◆ TASK TO COMPLETE
Below are several entries. Transcribe exactly those lines that fall from the one with "Lemma copies_jstrs l : copies (jstrs l)." through the one with "Proof. intros Hd.", end lines included.
++++++++++
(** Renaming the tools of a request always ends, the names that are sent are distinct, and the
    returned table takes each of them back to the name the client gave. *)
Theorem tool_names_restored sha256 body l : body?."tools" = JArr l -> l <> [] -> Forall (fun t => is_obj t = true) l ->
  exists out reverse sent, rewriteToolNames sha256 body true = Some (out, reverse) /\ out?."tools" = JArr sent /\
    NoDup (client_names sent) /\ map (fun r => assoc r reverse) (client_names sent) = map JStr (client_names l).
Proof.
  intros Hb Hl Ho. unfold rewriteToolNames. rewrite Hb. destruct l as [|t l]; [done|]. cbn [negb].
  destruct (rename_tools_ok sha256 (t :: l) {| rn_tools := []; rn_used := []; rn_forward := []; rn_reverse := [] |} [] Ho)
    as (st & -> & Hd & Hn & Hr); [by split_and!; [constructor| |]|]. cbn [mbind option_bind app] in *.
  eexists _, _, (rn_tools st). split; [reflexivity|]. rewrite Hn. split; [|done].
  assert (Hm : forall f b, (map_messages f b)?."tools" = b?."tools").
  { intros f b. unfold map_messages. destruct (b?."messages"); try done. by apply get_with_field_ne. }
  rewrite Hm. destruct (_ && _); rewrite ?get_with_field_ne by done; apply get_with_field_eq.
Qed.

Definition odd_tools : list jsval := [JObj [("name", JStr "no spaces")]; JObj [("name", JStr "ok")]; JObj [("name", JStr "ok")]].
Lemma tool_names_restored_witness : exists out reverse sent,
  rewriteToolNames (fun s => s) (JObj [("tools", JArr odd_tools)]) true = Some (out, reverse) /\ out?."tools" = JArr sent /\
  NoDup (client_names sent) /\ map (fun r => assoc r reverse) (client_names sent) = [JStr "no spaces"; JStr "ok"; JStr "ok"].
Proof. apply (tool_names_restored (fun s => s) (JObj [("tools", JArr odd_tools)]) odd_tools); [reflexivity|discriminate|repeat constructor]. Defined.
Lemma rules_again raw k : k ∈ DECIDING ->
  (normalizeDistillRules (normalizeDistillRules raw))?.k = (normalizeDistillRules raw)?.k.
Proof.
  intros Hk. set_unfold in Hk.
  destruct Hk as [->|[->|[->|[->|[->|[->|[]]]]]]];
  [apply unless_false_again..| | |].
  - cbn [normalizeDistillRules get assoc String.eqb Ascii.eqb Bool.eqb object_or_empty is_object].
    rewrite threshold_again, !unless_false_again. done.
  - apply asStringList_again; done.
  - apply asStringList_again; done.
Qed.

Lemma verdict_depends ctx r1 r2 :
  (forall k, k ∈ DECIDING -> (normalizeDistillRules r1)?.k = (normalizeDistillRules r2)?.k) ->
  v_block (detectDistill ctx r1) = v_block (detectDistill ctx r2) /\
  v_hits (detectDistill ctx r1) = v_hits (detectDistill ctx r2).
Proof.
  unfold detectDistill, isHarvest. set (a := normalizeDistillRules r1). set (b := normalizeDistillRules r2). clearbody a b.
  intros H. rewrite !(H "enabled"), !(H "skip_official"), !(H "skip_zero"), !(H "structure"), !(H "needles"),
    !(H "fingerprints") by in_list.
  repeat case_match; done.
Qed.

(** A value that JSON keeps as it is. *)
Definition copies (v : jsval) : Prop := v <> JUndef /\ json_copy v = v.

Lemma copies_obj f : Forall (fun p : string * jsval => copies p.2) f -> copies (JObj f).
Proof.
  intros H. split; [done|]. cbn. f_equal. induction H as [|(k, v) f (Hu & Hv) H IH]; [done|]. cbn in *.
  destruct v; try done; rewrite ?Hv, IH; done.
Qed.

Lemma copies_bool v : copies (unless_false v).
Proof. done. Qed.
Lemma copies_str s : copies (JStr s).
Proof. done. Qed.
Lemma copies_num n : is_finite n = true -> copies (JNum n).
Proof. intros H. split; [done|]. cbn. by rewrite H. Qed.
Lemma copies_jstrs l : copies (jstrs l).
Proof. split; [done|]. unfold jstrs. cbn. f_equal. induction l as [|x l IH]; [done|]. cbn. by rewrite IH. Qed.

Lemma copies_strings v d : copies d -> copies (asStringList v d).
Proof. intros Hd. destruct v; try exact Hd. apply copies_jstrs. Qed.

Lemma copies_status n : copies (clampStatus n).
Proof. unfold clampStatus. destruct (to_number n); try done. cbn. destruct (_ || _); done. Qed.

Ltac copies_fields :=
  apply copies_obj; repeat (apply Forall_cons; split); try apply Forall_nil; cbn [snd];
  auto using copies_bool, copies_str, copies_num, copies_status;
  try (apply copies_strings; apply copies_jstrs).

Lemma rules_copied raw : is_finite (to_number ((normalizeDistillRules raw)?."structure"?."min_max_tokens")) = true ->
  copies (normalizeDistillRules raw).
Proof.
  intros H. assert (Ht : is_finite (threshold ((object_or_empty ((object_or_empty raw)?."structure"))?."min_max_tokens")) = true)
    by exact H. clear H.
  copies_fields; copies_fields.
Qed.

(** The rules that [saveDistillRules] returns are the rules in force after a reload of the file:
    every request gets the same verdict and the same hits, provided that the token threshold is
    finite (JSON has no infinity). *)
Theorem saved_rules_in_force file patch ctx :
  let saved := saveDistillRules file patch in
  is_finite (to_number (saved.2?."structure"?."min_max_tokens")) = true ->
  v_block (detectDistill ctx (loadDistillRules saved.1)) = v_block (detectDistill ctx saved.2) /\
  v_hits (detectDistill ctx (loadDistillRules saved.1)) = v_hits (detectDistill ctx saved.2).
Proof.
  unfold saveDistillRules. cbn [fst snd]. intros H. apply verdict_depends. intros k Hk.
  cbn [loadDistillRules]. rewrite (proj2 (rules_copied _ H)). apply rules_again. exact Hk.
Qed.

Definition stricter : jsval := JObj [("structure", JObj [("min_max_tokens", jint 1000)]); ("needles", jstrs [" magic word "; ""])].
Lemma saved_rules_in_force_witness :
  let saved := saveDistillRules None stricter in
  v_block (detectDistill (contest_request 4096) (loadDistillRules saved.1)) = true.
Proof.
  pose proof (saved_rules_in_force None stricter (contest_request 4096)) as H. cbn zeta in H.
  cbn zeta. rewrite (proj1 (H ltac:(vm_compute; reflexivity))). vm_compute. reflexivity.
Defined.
++++++++++
◆ PROBLEM SOLUTION
Lemma copies_jstrs l : copies (jstrs l).
Proof. split; [done|]. unfold jstrs. cbn. f_equal. induction l as [|x l IH]; [done|]. cbn. by rewrite IH. Qed.

Lemma copies_strings v d : copies d -> copies (asStringList v d).
Proof. intros Hd. destruct v; try exact Hd. apply copies_jstrs. Qed.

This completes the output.